(Stored data entries)
(* ===== verification/Snapshot.v ===== *)
(** * Packages and snapshots on storage ([kernel/storage.cpp])

    [storage_restore_packages] reads the index and unpacks every entry into
    the file system; [storage_snapshot_save] packs the whole tree, stores it
    and adds it to the index.  A packed file is its path length, its data
    length, its path and its data.  The allocator is the parameter [new_bytes]
    ([None] is null); recursion into directories and the read loops take fuel,
    and [Diverges] is its exhaustion. *)

From S2P Require Import Prelude CText RamFs RamFsSpec Vfs Serial Bytes Block Storage.

(** Bytes of a buffer as the text of a zeroed [char] array: up to a NUL. *)
Fixpoint text_of (bs : list Z) : text :=
  match bs with
  | [] => []
  | b :: bs' => if b =? 0 then [] else ascii_of_nat (Z.to_nat b) :: text_of bs'
  end.

(** ** The index *)

Record IndexEntry := mk_entry { ie_name : text; ie_start : Z; ie_sectors : Z }.

(** The entries [storage_restore_packages] visits, in order. *)
Fixpoint index_entries (count : nat) (buf : list Z) (off : Z) : list IndexEntry :=
  match count with
  | O => []
  | S count' =>
      if 512 <? off +u 12 then []
      else
        let name_len := word32 buf off in
        let start := word32 buf (off + 4) in
        let n := word32 buf (off + 8) in
        let off := off +u 12 in
        if (name_len =? 0) || (512 <? off +u name_len) then []
        else
          let copy := if name_len <? 127 then name_len else 127 in
          mk_entry (text_of (slice buf off copy)) start n :: index_entries count' buf (off +u name_len)
  end.

Section snapshot.
Context {H F : Type} `{Disks H} `{FileSystem F} (driver : nat → BlockDevice) (ide : nat).
Context (new_bytes : Z → option (list Z)).

(** ** Restoring *)

(** The directories above a path: [md] of every prefix that ends before a
    slash; the first character counts as the root. *)
Fixpoint make_parents (f : F) (prefix rest : text) : F :=
  match rest with
  | [] => f
  | c :: rest' =>
      if Ascii.eqb c slash then
        let '(_, f) := fs_md f prefix in
        make_parents f (if text_len prefix + 1 <? 256 then prefix ++ [slash] else prefix) rest'
      else make_parents f (if text_len prefix + 1 <? 256 then prefix ++ [c] else prefix) rest'
  end.

Definition restore_file (f : F) (path : text) (data : list Z) : outcome F :=
  let f := match path with [] => f | _ :: rest => make_parents f [slash] rest end in
  let '(ofd, f) := fs_open f path (Z.lor (Z.lor kOpenWrite kOpenCreate) kOpenTruncate) in
  if 0 <=? ofd then
    '(_, f) ← fs_write f ofd (Some data);
    let '(_, f) := fs_close f ofd in Done f
  else Done f.

(** [while (po + 8 <= total)] over a payload of [total] bytes. *)
Fixpoint restore_files (fuel : nat) (f : F) (data : list Z) (total po : Z) : outcome F :=
  match fuel with
  | O => Diverges
  | S fuel' =>
      if total <? po +u 8 then Done f
      else
        let path_len := word32 data po in
        let data_len := word32 data (po + 4) in
        let po := po +u 8 in
        if (path_len =? 0) || (total <? (po +u path_len) +u data_len) then Done f
        else
          let copy_path := if path_len <? 255 then path_len else 255 in
          let path := text_of (slice data po copy_path) in
          let po := po +u path_len in
          f ← restore_file f path (slice data po data_len);
          restore_files fuel' f data total (po +u data_len)
  end.

Definition marker_prefix : text := txt "/var/lib/wirth/pkgdb/".

Definition restore_marker (f : F) (name : text) : F :=
  let marker := marker_prefix ++ take 96 name in
  if text_len marker + 9 <? 128 then
    let '(mfd, f) := fs_open f (marker ++ txt ".installed") (Z.lor (Z.lor kOpenWrite kOpenCreate) kOpenTruncate) in
    if 0 <=? mfd then (fs_close f mfd).2 else f
  else f.

Fixpoint restore_entries (fuel : nat) (s : @storage H) (f : F) (es : list IndexEntry) : outcome (option (@storage H * F)) :=
  match es with
  | [] => Done (Some (s, f))
  | e :: es' =>
      let total := ie_sectors e *u 512 in
      match new_bytes total with
      | None => restore_entries fuel s f es'
      | Some _ =>
          match storage_read_raw driver ide s (ie_start e) (ie_sectors e) with
          | None => Done None
          | Some (None, s) => restore_entries fuel s f es'
          | Some (Some data, s) =>
              f ← restore_files fuel f data total 0;
              restore_entries fuel s (restore_marker f (ie_name e)) es'
          end
      end
  end.

(** [None] is a call through a null function pointer. *)
Definition storage_restore_packages (fuel : nat) (s : @storage H) (f : F) : outcome (option (@storage H * F)) :=
  match storage_read_raw driver ide s INDEX_LBA 1 with
  | None => Done None
  | Some (None, s) => Done (Some (s, f))
  | Some (Some index_buf, s) =>
      restore_entries fuel s f (index_entries (Z.to_nat (word32 index_buf 0)) index_buf 4)
  end.

(** ** Snapshots *)

(** [path] and [name] joined in an array of 256. *)
Definition child_path (path name : text) : text :=
  if text_equal path [slash] then take 255 (slash :: name)
  else take 255 (take 255 path ++ [slash] ++ name).

(** The [read] loop: the bytes of an open file, in pieces of 512. *)
Fixpoint read_all (fuel : nat) (f : F) (fd : Z) : outcome (option (list Z) * F) :=
  match fuel with
  | O => Diverges
  | S fuel' =>
      let '(n, bs, f) := fs_read f fd 512 in
      if n <? 0 then Done (None, (fs_close f fd).2)
      else if n =? 0 then Done (Some [], f)
      else
        '(r, f) ← read_all fuel' f fd;
        Done (match r with Some rest => Some (take (Z.to_nat n) bs ++ rest) | None => None end, f)
  end.

(** The entries of a directory in [Walker::compute]; [dir] is the recursive
    call. *)
Fixpoint compute_entries (dir : F → text → Z → outcome (bool * Z * F)) (fuel : nat) (path : text)
    (es : list DirEntry) (total : Z) (f : F) : outcome (bool * Z * F) :=
  match es with
  | [] => Done (true, total, f)
  | e :: es' =>
      let child := child_path path (de_name e) in
      if de_is_directory e then
        '(ok, total, f) ← dir f child total;
        if ok : bool then compute_entries dir fuel path es' total f else Done (false, total, f)
      else
        let '(fd, f) := fs_open f child kOpenRead in
        if fd <? 0 then compute_entries dir fuel path es' total f
        else
          '(r, f) ← read_all fuel f fd;
          match r with
          | None => Done (false, total, f)
          | Some bs =>
              compute_entries dir fuel path es'
                (total +u ((8 +u text_len child) +u Z.of_nat (length bs))) (fs_close f fd).2
          end
  end.

(** [Walker::compute]: adds the packed size of everything under [path]. *)
Fixpoint compute (fuel : nat) (f : F) (path : text) (total : Z) : outcome (bool * Z * F) :=
  match fuel with
  | O => Diverges
  | S fuel' =>
      let '(cnt, entries, f) := fs_readdir f path 64 in
      if cnt <? 0 then Done (true, total, f)
      else compute_entries (compute fuel') fuel' path (take (Z.to_nat cnt) entries) total f
  end.

(** The [read] loop of [Walker::fill]: every piece is checked and copied. *)
Fixpoint fill_data (fuel : nat) (f : F) (fd : Z) (payload : list Z) (size off : Z)
    : outcome (option (list Z * Z) * F) :=
  match fuel with
  | O => Diverges
  | S fuel' =>
      let '(n, bs, f) := fs_read f fd 512 in
      if n <? 0 then Done (None, (fs_close f fd).2)
      else if n =? 0 then Done (Some (payload, off), f)
      else if size <? off +u n then Done (None, (fs_close f fd).2)
      else fill_data fuel' f fd (splice payload off (take (Z.to_nat n) bs)) size (off +u n)
  end.

(** The entries of a directory in [Walker::fill]. *)
Fixpoint fill_entries (dir : F → text → list Z → Z → outcome (bool * list Z * Z * F)) (fuel : nat) (path : text)
    (size : Z) (es : list DirEntry) (payload : list Z) (off : Z) (f : F) : outcome (bool * list Z * Z * F) :=
  match es with
  | [] => Done (true, payload, off, f)
  | e :: es' =>
      let child := child_path path (de_name e) in
      if de_is_directory e then
        '(ok, payload, off, f) ← dir f child payload off;
        if ok : bool then fill_entries dir fuel path size es' payload off f else Done (false, payload, off, f)
      else
        let '(fd, f) := fs_open f child kOpenRead in
        if fd <? 0 then fill_entries dir fuel path size es' payload off f
        else
          let path_len := text_len child in
          if size <? (off +u 8) +u path_len then Done (false, payload, off, (fs_close f fd).2)
          else
            let header_pos := off in
            let payload := splice payload header_pos (le32 path_len ++ le32 0) in
            let payload := splice payload (header_pos + 8) (bytes_of child) in
            let off := (header_pos +u 8) +u path_len in
            '(r, f) ← fill_data fuel f fd payload size off;
            match r with
            | None => Done (false, payload, off, f)
            | Some (payload, off') =>
                let payload := splice payload (header_pos + 4) (le32 (off' -u off)) in
                fill_entries dir fuel path size es' payload off' (fs_close f fd).2
            end
  end.

(** [Walker::fill]: packs everything under [path] from [off] on. *)
Fixpoint fill (fuel : nat) (size : Z) (f : F) (path : text) (payload : list Z) (off : Z)
    : outcome (bool * list Z * Z * F) :=
  match fuel with
  | O => Diverges
  | S fuel' =>
      let '(cnt, entries, f) := fs_readdir f path 64 in
      if cnt <? 0 then Done (true, payload, off, f)
      else fill_entries (fill fuel' size) fuel' path size (take (Z.to_nat cnt) entries) payload off f
  end.

Definition storage_snapshot_save (fuel : nat) (s : @storage H) (g_fs : option F) (name : option text)
    : outcome (option (bool * @storage H * option F)) :=
  match g_storage_ready s, g_fs, name with
  | true, Some f, Some name =>
      '(ok, total, f) ← compute fuel f [slash] 0;
      if negb ok || (total =? 0) then Done (Some (false, s, Some f))
      else
        match new_bytes total with
        | None => Done (Some (false, s, Some f))
        | Some payload =>
            '(ok, payload, off, f) ← fill fuel total f [slash] payload 0;
            if negb ok then Done (Some (false, s, Some f))
            else
              Done (match storage_write driver ide s (Some (take (Z.to_nat off) payload)) with
                    | None => None
                    | Some (None, s) => Some (false, s, Some f)
                    | Some (Some h, s) =>
                        match storage_add_index_entry driver ide s name (start_lba h) (sectors h) with
                        | None => None
                        | Some (ok, s) => Some (ok, s, Some f)
                        end
                    end)
        end
  | _, _, _ => Done (Some (false, s, g_fs))
  end.
End snapshot.
(** The writes of one file. *)
Lemma fill_file pre rest child bs fuel f fd f' size :
  read_exact fuel f fd = Done (bs, f') → size = Z.of_nat (length (pre ++ rest)) → size < 4294967296 →
  8 + text_len child + Z.of_nat (length bs) <= Z.of_nat (length rest) →
  let off := Z.of_nat (length pre) in
  let off1 := (off +u 8) +u text_len child in
  let p1 := splice (splice (pre ++ rest) off (le32 (text_len child) ++ le32 0)) (off + 8) (bytes_of child) in
  off1 = off + 8 + text_len child ∧
  ∃ p2, fill_data fuel f fd p1 size off1 = Done (Some (p2, off1 + Z.of_nat (length bs)), f') ∧
    splice p2 (off + 4) (le32 ((off1 + Z.of_nat (length bs)) -u off1)) =
      pre ++ pack_file (child, bs) ++ drop (length (pack_file (child, bs))) rest.
Proof.
  intros Hr Hsize Hmax Hl. pose proof (text_len_nonneg child) as Hc. pose proof (bytes_of_length child) as Hbl.
  rewrite length_app in Hsize. cbn zeta.
  assert ((Z.of_nat (length pre) +u 8) +u text_len child = Z.of_nat (length pre) + 8 + text_len child) as Eo
    by (rewrite (u32_small (_ + 8)) by lia; apply u32_small; lia).
  rewrite Eo. split; [done|].
  rewrite splice_rest by (cbn [length app le32]; lia). rewrite (app_assoc pre).
  rewrite splice_rest by (rewrite ?length_app, ?length_drop; cbn [length app le32]; lia). rewrite drop_drop, (app_assoc (pre ++ _)).
  set (pre2 := (pre ++ le32 (text_len child) ++ le32 0) ++ bytes_of child).
  set (k := (length (le32 (text_len child) ++ le32 0) + length (bytes_of child))%nat).
  assert (Z.of_nat (length pre2) = Z.of_nat (length pre) + 8 + text_len child) as Hpre2
    by (unfold pre2; rewrite !length_app, !Nat2Z.inj_add, Hbl; cbn [length le32]; lia).
  assert (Z.of_nat k = 8 + text_len child) as Hk by (unfold k; rewrite length_app; cbn [length le32]; lia).
  eexists. split.
  - rewrite <- Hpre2. apply fill_data_exact; [done| |done|]; rewrite ?length_app, length_drop; lia.
  - replace (Z.of_nat (length pre) + 8 + text_len child + Z.of_nat (length bs) - (Z.of_nat (length pre) + 8 + text_len child))
      with (Z.of_nat (length bs)) by lia. rewrite (u32_small (Z.of_nat (length bs))) by lia.
    unfold pre2, pack_file. cbn [fst snd]. rewrite <- !app_assoc, (app_assoc pre).
    rewrite (splice_app _ (le32 0)); [|rewrite length_app; cbn [length le32]; lia|done]. rewrite <- !app_assoc.
    do 5 f_equal. rewrite drop_drop. f_equal. unfold k. rewrite !length_app. cbn [length le32]. lia.
Qed.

*Description of the task*: Exactly how many lines of the data above hold the word "packed"? The number is the whole answer.

*Solution to the exercise*: 2